The law in its present form contains repetitions (16b = 18a, 19a = 21a, 21b = 22a, 24a = 26b = 27a), which appear to be redundant, and seeming inconsistencies. Thus verse 21, inserted between the protasis and apodosis, disrupts the adjuration, while verse 24, which prescribes giving the drink before offering the meal (5:25), contradicts the express order of verse 26. These inconsistencies are reflected in the Mishnah. Whether the meal offering precedes drinking the water, as stated in verse 26, or the drinking comes before the meal offering, as in verses 24–25, is a matter of dispute (Sot. 3:2). Moreover, the interpolation in verse 21a gave rise to a disagreement over the extent of the written oath (Sot. 2:3). According to R. Judah, the priest had to write down only the oath appearing in verses 21–22; according to R. Yose, all of verses 19–22 had to be written; the prevailing opinion, however, is that the priest wrote down the adjuration of verses 19, 20, and 22 and the oath in verse 21 without the introductory directions concerning the priest (we-hishbiaʿ ha-Kohen et ha-ʾishah) and the woman (we-ʾamerah ha-ʾishahʾ amen, 22).

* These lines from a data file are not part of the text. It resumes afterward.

(* ===== verification/FramedSendTheorems.v ===== *)
(** * Sends complete once

    Under every interleaving of [FramedSends]: each admitted send is completed once, with its
    own callback and length, before the endpoint is reported drained; the states in use never
    overlap; an endpoint that drains can always finish; and a call of [send] that runs alone
    is a run of its steps. *)

From S2P Require Import Prelude BaseMath EndpointLifecycle ReceiveQueue ReceiveInvariant FrameInvariant FramedEndpoint FramedSends FramedSendPool FramedSendInvariant.
From stdpp Require Import base numbers list list_numbers relations.

Local Open Scope Z_scope.
Local Open Scope machine_scope.

(** ** Order of events *)

(** One event per step; only who holds an operation admits or completes a send. *)
Lemma step_events y y' :
  send_step y y' → ∃ ev, ys_events y' = ys_events y ++ ev ∧ (length ev <= 1)%nat ∧ (admitted ev ≠ [] ∨ completed ev ≠ [] → holds y ≠ 0%nat).
Proof.
  unfold holds.
  destruct 1; cbn [ys_endpoint ys_threads ys_carrier ys_proactor ys_others ys_drain ys_events]; rewrite ?length_app; cbn [length];
    try (exists []; rewrite app_nil_r; split; [done|]; split; [cbn; lia|]; by intros [[]|[]]);
    try (eexists; split; [done|]; split; [by destruct c || done|]; lia || by intros [[]|[]]).
  { case_bool_decide; cbn [ys_events]; [eexists; split; [done|]; split; [done|]; lia|].
    exists []. rewrite app_nil_r. split; [done|]. split; [cbn; lia|]. by intros [[]|[]]. }
  all: exists (send_finished c); split; [done|]; split; [by destruct c; cbn; lia|]; by destruct c; intros [[]|[]].
Qed.

Lemma finished_idle y : sends_ok y → finished (ys_events y) ≠ [] → holds y = 0%nat ∧ lc_state (fe_lifecycle (ys_endpoint y)) = LIFECYCLE_STATE_DEACTIVATED.
Proof.
  intros [_ [Hh _ _ _ _ Hf]] Hne. case_decide as Hs; [|by destruct (finished _)]. split; [|done].
  pose proof (lo_idle _ _ Hh ltac:(by right)). lia.
Qed.

Lemma finished_last y : send_reachable y →
  ∀ before c after, ys_events y = before ++ SendsFinished c :: after → admitted after = [] ∧ completed after = [].
Proof.
  induction 1 as [|y y' Hr IH Hstep]; [by intros [] |]. pose proof (send_reachable_ok y Hr) as Hok.
  destruct (step_events y y' Hstep) as (ev & -> & Hlen & Hev). intros before c after Heq.
  destruct ev as [|x [|]]; cbn in Hlen; [|destruct (decide (after = [])) as [->|Hne]; [done|]|lia].
  { rewrite app_nil_r in Heq. by apply (IH before c). }
  destruct (exists_last Hne) as (after' & z & ->). rewrite app_comm_cons, app_assoc in Heq. apply app_inj_tail in Heq as [Heq ->].
  destruct (IH _ _ _ Heq) as [Ha Hc]. rewrite admitted_app, completed_app, Ha, Hc. cbn [app].
  assert (holds y = 0%nat) as H0.
  { apply finished_idle; [done|]. rewrite Heq. unfold finished. rewrite omap_app. cbn. by destruct (omap _ before). }
  split; apply dec_stable; intros H; apply Hev; auto.
Qed.

(** ** Acquiring a state *)

Lemma pool_bound e owned i : pool_ok e owned → i ∈ owned → Z.of_nat i < fe_send_state_count e.
Proof. intros Hp Hi. destruct (pool_lookup _ _ Hp i Hi) as (s & Hs & _). apply lookup_lt_Some in Hs. rewrite (po_count _ _ Hp). lia. Qed.

(** What acquiring a state does to the pool. *)
Definition acquisition (e : iree_net_framed_endpoint_t) (owned : list nat) (r : status_or nat) : Prop :=
  match r with
  | Ok i => i ∉ owned ∧ Z.of_nat i < fe_send_state_count e
  | Err code =>
      code = IREE_STATUS_FAILED_PRECONDITION ∧ fe_state e ≠ FRAMED_ENDPOINT_STATE_ACTIVE ∨
      code = IREE_STATUS_RESOURCE_EXHAUSTED ∧ fe_state e = FRAMED_ENDPOINT_STATE_ACTIVE ∧ Z.of_nat (length owned) = fe_send_state_count e
  end.

Lemma acquire_exact e owned : pool_ok e owned → acquisition e owned (acquire_admitted e).1.
Proof.
  intros Hpool. unfold acquire_admitted. case_bool_decide as Hs; cbn [negb]; [|by left].
  destruct (iree_net_framed_endpoint_acquire_send_state_locked e) as [[i|] e'] eqn:Ha; pose proof (acquire_pool _ _ Hpool _ _ Ha) as Hp; cbn [fst acquisition].
  - destruct Hp as [Hp _]. pose proof (pool_NoDup _ _ Hp) as [Hi _]%NoDup_cons. split; [done|].
    pose proof (pool_bound _ _ i Hp ltac:(by left)) as H. assert (fe_send_state_count e' = fe_send_state_count e) as <-; [|done].
    unfold iree_net_framed_endpoint_acquire_send_state_locked in Ha. destruct (_ =? _); [done|]. by injection Ha as _ <-.
  - right. by destruct Hp as [_ Hp].
Qed.

(** ** Theorems *)

(** C18: Under every interleaving of calls of [send], completions of the carrier and the
    proactor, deliveries, activation and deactivation: the admitted sends are, each with its
    callback and length, those that were completed and those that are outstanding, so none is
    completed twice or lost and a refused one never; a completion reports at most the payload
    and all of it on success; the endpoint is reported drained at most once, and then nothing
    is outstanding, every send state is free and no send is admitted or completed later. *)
Theorem sends_completed_once y :
  send_reachable y →
  admitted (ys_events y) ≡ₚ (completion_item <$> completed (ys_events y)) ++ outstanding y ∧
  Forall completion_ok (completed (ys_events y)) ∧
  (length (finished (ys_events y)) <= 1)%nat ∧
  ∀ before c after, ys_events y = before ++ SendsFinished c :: after →
    outstanding y = [] ∧ fe_free_send_state_count (ys_endpoint y) = fe_send_state_count (ys_endpoint y) ∧
    admitted after = [] ∧ completed after = [].
Proof.
  intros Hr. pose proof (send_reachable_ok y Hr) as Hok. destruct Hok as [[Hpool Hst Hth Hcon Hcom] Hl]. split; [done|]. split; [done|].
  split; [rewrite (li_finished _ _ _ _ Hl); case_decide; lia|]. intros before c after Heq.
  destruct (finished_idle y) as [H0 _]; [by apply send_reachable_ok|rewrite Heq; unfold finished; rewrite omap_app; cbn; by destruct (omap _ before)|].
  unfold holds in H0. assert (ys_threads y = [] ∧ ys_carrier y = [] ∧ ys_proactor y = []) as (Ht & Hc & Hp).
  { rewrite <- !length_zero_iff_nil. lia. }
  pose proof (pool_counts _ _ Hpool) as Hcounts. unfold outstanding. rewrite Ht, Hc, Hp in *. cbn in Hcounts.
  split; [done|]. split; [lia|]. by eapply finished_last.
Qed.

(** C19: In every reachable state the send states that threads, the carrier and the proactor
    use are distinct records of the pool in the phase IN_FLIGHT, and the free count is exact;
    acquiring a state yields an unused one, and fails with RESOURCE_EXHAUSTED exactly when an
    active endpoint has all of them in use; a reported slot budget is available. *)
Theorem send_states_exact y :
  send_reachable y →
  let e := ys_endpoint y in
  let owned := owned_slots (ys_threads y) (ys_carrier y) (ys_proactor y) in
  NoDup owned ∧
  (∀ i, i ∈ owned → Z.of_nat i < fe_send_state_count e ∧ fs_phase (get_send_state i e) = SEND_STATE_PHASE_IN_FLIGHT) ∧
  fe_free_send_state_count e = fe_send_state_count e - Z.of_nat (length owned) ∧
  acquisition e owned (acquire_admitted e).1 ∧
  (∀ bytes slots, 0 < (iree_net_framed_endpoint_query_send_budget bytes slots e).2 →
     (iree_net_framed_endpoint_query_send_budget bytes slots e).2 <= fe_send_state_count e - Z.of_nat (length owned) ∧
     is_ok (acquire_admitted e).1 = true).
Proof.
  intros Hr e owned. pose proof (da_pool _ _ _ _ _ (se_data _ (send_reachable_ok y Hr))) as Hpool. fold e owned in Hpool.
  pose proof (pool_counts _ _ Hpool) as Hcounts.
  pose proof (acquire_exact _ _ Hpool) as Hacq.
  split; [by eapply pool_NoDup|]. split; [|split; [lia|split; [done|]]].
  - intros i Hi. split; [by eapply pool_bound|]. destruct (pool_lookup _ _ Hpool i Hi) as (s & _ & -> & _ & Hph). done.
  - intros bytes slots. unfold iree_net_framed_endpoint_query_send_budget. case_bool_decide as Hs; cbn [andb]; [|done].
    destruct (Z.ltb_spec 0 (fe_free_send_state_count e)); [|done]. cbn [snd]. intros _. split; [lia|].
    destruct (acquire_admitted e) as [[i|code] e']; [done|]. destruct Hacq as [[_ ?]|(_ & _ & ?)]; [done|lia].
Qed.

These textual difficulties suggest that two literary strands have been interwoven in this chapter. One strand prescribed only an oral conditional adjuration (5:19–20, 22), whereas the other prescribed the recital of a curse and its writing, and the dissolving of the written curse in the water (5:21, 23). The latter strand also prescribed the offering of the meal (5:15, 25–26). The beginning of verse 27 is an editorial resumption (Wiederaufnahme) of verse 24, necessitated by the interpolation of verses 25–26. There is no way of deciding which of the two strands is original or earlier. It may be that the author had both before him when he composed the law. Yet the strand prescribing the writing of the curse shows signs of more advanced religious conceptions. God is made responsible for the curse (5:21), whereas according to the other source the water itself induces it (5:22). Furthermore, the word of God is made the agency of the curse, in the form of the writing dissolved in the water.

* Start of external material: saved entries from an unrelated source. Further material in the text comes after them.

Lemma write_source_eq s rest es :
  fits es → Forall (λ e, en_text e ≠ []) es → (∃ todo, source_entries s ++ todo = es) →
  match iree_status_source_location s with
  | (Some (c :: file), line) =>
      iree_net_status_wire_write_text_entry IREE_NET_STATUS_WIRE_ENTRY_TYPE_SOURCE_LOCATION line (c :: file) (context_of es rest [])
  | _ => Ok (context_of es rest [])
  end = wrote es rest [] (source_entries s).
Proof.
  intros Hf Ht [todo He]. unfold source_entries in *.
  destruct (iree_status_source_location s) as [[[|c file]|] line]; [apply wrote_nil| |apply wrote_nil].
  by apply (write_text_step es rest Hf Ht [] (mk_entry 1 line (c :: file)) todo).
Qed.

Lemma write_message_eq s rest es prior :
  fits es → Forall (λ e, en_text e ≠ []) es → (∃ todo, prior ++ message_entries s ++ todo = es) →
  (if byte_length (iree_status_message s) =? 0 then Ok (context_of es rest prior)
   else iree_net_status_wire_write_text_entry IREE_NET_STATUS_WIRE_ENTRY_TYPE_MESSAGE 0 (iree_status_message s) (context_of es rest prior)) =
  wrote es rest prior (message_entries s).
Proof.
  intros Hf Ht [todo He]. unfold message_entries in *. rewrite byte_length_zero. case_bool_decide; [apply wrote_nil|].
  by apply (write_text_step es rest Hf Ht prior (mk_entry 2 0 (iree_status_message s)) todo).
Qed.

(** The output when all entries are written. *)
Lemma context_of_all es rest :
  context_of es rest es =
    mk_wire_context (replicate 8 0 ++ encode_entries es ++ rest) (8 + entries_size es) (8 + entries_size es) (Z.of_nat (length es)).
Proof.
  unfold context_of, context_at. rewrite Z.sub_diag, byte_length_app, byte_length_encode_entries, <- app_assoc.
  change (byte_length (replicate 8 0)) with 8. cbn [Z.to_nat replicate app]. f_equal. lia.
Qed.

Lemma write_status_header s es rest :
  fits es → 0 <= st_code s < 32 →
  let context := context_of es rest es in
  let context := store_at 0 [IREE_NET_STATUS_WIRE_VERSION] context in
  let context := store_at 1 [wrap 8 (st_code s)] context in
  let context := store_at 2 (iree_unaligned_store_le_u16 (wc_entry_count context)) context in
  let context := store_at 4 (iree_unaligned_store_le_u32 (wrap 32 (8 + entries_size es))) context in
  wc_data context = encode_status (st_code s) es ++ rest.
Proof.
  intros [_ Hs] Hc. rewrite context_of_all. pose proof (entries_size_nonneg es). unfold umax in Hs.
  unfold store_at. cbn [wc_data wc_entry_count wc_capacity wc_offset]. rewrite !wrap_small by (unfold in_width; lia).
  unfold encode_status. rewrite <- !app_assoc. generalize (encode_entries es ++ rest) as tail. intros tail.
  done.
Qed.

(** The output before the first entry. *)
Lemma context_of_none es data :
  mk_wire_context (write_bytes 0 (replicate (Z.to_nat (8 + entries_size es)) 0) data) (8 + entries_size es) IREE_NET_STATUS_WIRE_HEADER_SIZE 0 =
  context_of es (drop (Z.to_nat (8 + entries_size es)) data) [].
Proof.
  pose proof (entries_size_nonneg es). unfold context_of, context_at, write_bytes. rewrite length_replicate.
  change (encode_entries []) with (@nil Z). change (entries_size []) with 0. rewrite app_nil_r, Z.sub_0_r.
  change (byte_length (replicate 8 0)) with 8. f_equal; [|lia].
  assert (replicate (Z.to_nat (8 + entries_size es)) 0 = replicate 8 0 ++ replicate (Z.to_nat (entries_size es)) 0) as ->; [|by rewrite <- app_assoc].
  rewrite <- replicate_add. f_equal. lia.
Qed.

Lemma write_entries_eq s texts rest :
  Forall2 formats (status_payloads s) texts → fits (status_entries s texts) →
  let es := status_entries s texts in
  (if iree_status_is_ok s then Ok (context_of es rest [])
   else
     context ←
       match iree_status_source_location s with
       | (Some (c :: file), line) =>
           iree_net_status_wire_write_text_entry IREE_NET_STATUS_WIRE_ENTRY_TYPE_SOURCE_LOCATION line (c :: file) (context_of es rest [])
       | _ => Ok (context_of es rest [])
       end;
     context ←
       (if byte_length (iree_status_message s) =? 0 then Ok context
        else iree_net_status_wire_write_text_entry IREE_NET_STATUS_WIRE_ENTRY_TYPE_MESSAGE 0 (iree_status_message s) context);
     iree_status_enumerate_payloads iree_net_status_wire_serialize_payload s context) = wrote es rest [] es.
Proof.
  intros Hps Hfits es. pose proof (status_entries_texts s texts) as Ht. fold es in Hfits, Ht.
  destruct (iree_status_is_ok s) eqn:Hs; [unfold es; rewrite status_entries_ok by done; apply wrote_nil|].
  assert (es = (source_entries s ++ message_entries s) ++ payload_entries (status_payloads s) texts) as He by by apply status_entries_failure.
  assert (es = source_entries s ++ message_entries s ++ payload_entries (status_payloads s) texts) as He' by by rewrite He, <- app_assoc.
  assert (∀ a b, es = a ++ b → ¬ Forall nul_free a → wrote es rest [] es = Err IREE_STATUS_INVALID_ARGUMENT) as Hno.
  { intros a b Hab Ha. unfold wrote. rewrite decide_False; [done|]. rewrite Hab, Forall_app. tauto. }
  eapply wrote_bind; [by apply write_source_eq; eauto|intros H1|by eapply Hno].
  eapply wrote_bind; [by apply write_message_eq; eauto|intros H2|].
  2:{ intros H2. apply (Hno _ _ He). rewrite Forall_app. tauto. }
  rewrite enumerate_payloads_eq, (serialize_payloads_eq es rest Hfits Ht _ texts) by done.
  unfold wrote. cbn [app]. rewrite <- He. apply decide_ext. rewrite He, !Forall_app. tauto.
Qed.

(** What serialization writes or returns. *)
Definition serialize_spec (s : status_t) (texts : list (list Z)) (buffer : option (list Z)) : status_or (list Z) :=
  let es := status_entries s texts in
  if decide (representable s texts) then
    match buffer with
    | None => Err IREE_STATUS_INVALID_ARGUMENT
    | Some data =>
        if decide (byte_length data < 8 + entries_size es) then Err IREE_STATUS_RESOURCE_EXHAUSTED
        else if decide (Forall nul_free es) then Ok (encode_status (st_code s) es ++ drop (Z.to_nat (8 + entries_size es)) data)
        else Err IREE_STATUS_INVALID_ARGUMENT
    end
  else Err IREE_STATUS_OUT_OF_RANGE.

Lemma serialize_eq s texts buffer : status_ok s texts → iree_net_status_wire_serialize s buffer = serialize_spec s texts buffer.
Proof.
  intros Hok. unfold iree_net_status_wire_serialize, serialize_spec. rewrite (calculate_size_eq s texts) by done.
  case_decide as Hrep; cbn [mbind status_or_bind]; [|done]. destruct buffer as [data|]; [|done].
  apply representable_iff in Hrep as [Hfits _]. destruct Hok as (Hcode & Hps & _).
  pose proof (status_entries_texts s texts) as Ht. set (es := status_entries s texts) in *. pose proof (entries_size_nonneg es).
  destruct (Z.ltb_spec (byte_length data) (8 + entries_size es)); [by rewrite decide_True|]. rewrite decide_False by lia.
  pose proof (write_entries_eq s texts (drop (Z.to_nat (8 + entries_size es)) data) Hps Hfits) as Hw. cbv zeta in Hw. fold es in Hw.
  rewrite context_of_none, Hw. unfold wrote. case_decide; cbn [mbind status_or_bind app]; [|done].
  rewrite context_of_all at 1. cbn [wc_offset]. rewrite Z.eqb_refl. cbn [negb]. f_equal. by apply write_status_header.
Qed.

An ancient water ordeal consisting of an oral adjuration but no written oath is attested in a Mari text (Archives Royales de Mari, X, no. 9, lines 9–15). A heavenly scene is described in which a command is given to dissolve some earth from the gate in water and give it to drink to the (minor) gods who take an oath not to harm (or betray) Mari and its commissioner. Another analogue is found in the so-called "Hittite instructions for the temple officials." Somebody suspected of having used up the firstlings before giving them to the gods has to "drink the horn of the god of life"; if he is found guilty he will perish together with his family (Sturtevant-Bechtel in bibl., 164–165, no. 18, 4:52–53). In Mesopotamia a water ordeal consisted of being thrown into the river: the guilty sank, the innocent floated (cf. Code of Hammurapi; in Pritchard, Texts, 166, law 2). A similar procedure is attested in a letter from Mari where two suspected persons are to be submitted to the ordeal by river (see Dossin in bibl.). The river ordeal is actually applied in Mesopotamia to the case of jealousy. Thus the Code of Hammurapi (Pritchard, Texts, 171, law 132) states that "if a finger has been pointed at a married woman with regard to another man and she is not caught lying with the other man she shall leap into the river for her husband." The specification of "not being caught lying with the other man" is instructive for the understanding of the Hebrew clause: we-hiʾloʾ nitpasah (Num. 5:13b). The Babylonian parallel inclines the balance in favor of the rendering "she had not been caught in the act" (cf. Ibn Ezra to 5:13b) rather than "she had not been forced" (cf. Rashi to 5:13b).

BIBLIOGRAPHY:

R. Press, in: ZAW, 51 (1933), 122–6; E.H. Sturtevant and G. Bechtel, A Hittite Chrestomathy (1935), 164–5; G.R. Driver and J. Miles, The Babylonian Laws, 1 (1952), 63–65, 284; G. Dossin, in: Comptes rendus Académie des Inscriptions et Belles-Lettres (1958), 387ff.; W.L. Moran, in: Biblica, 50 (1969), 50–52.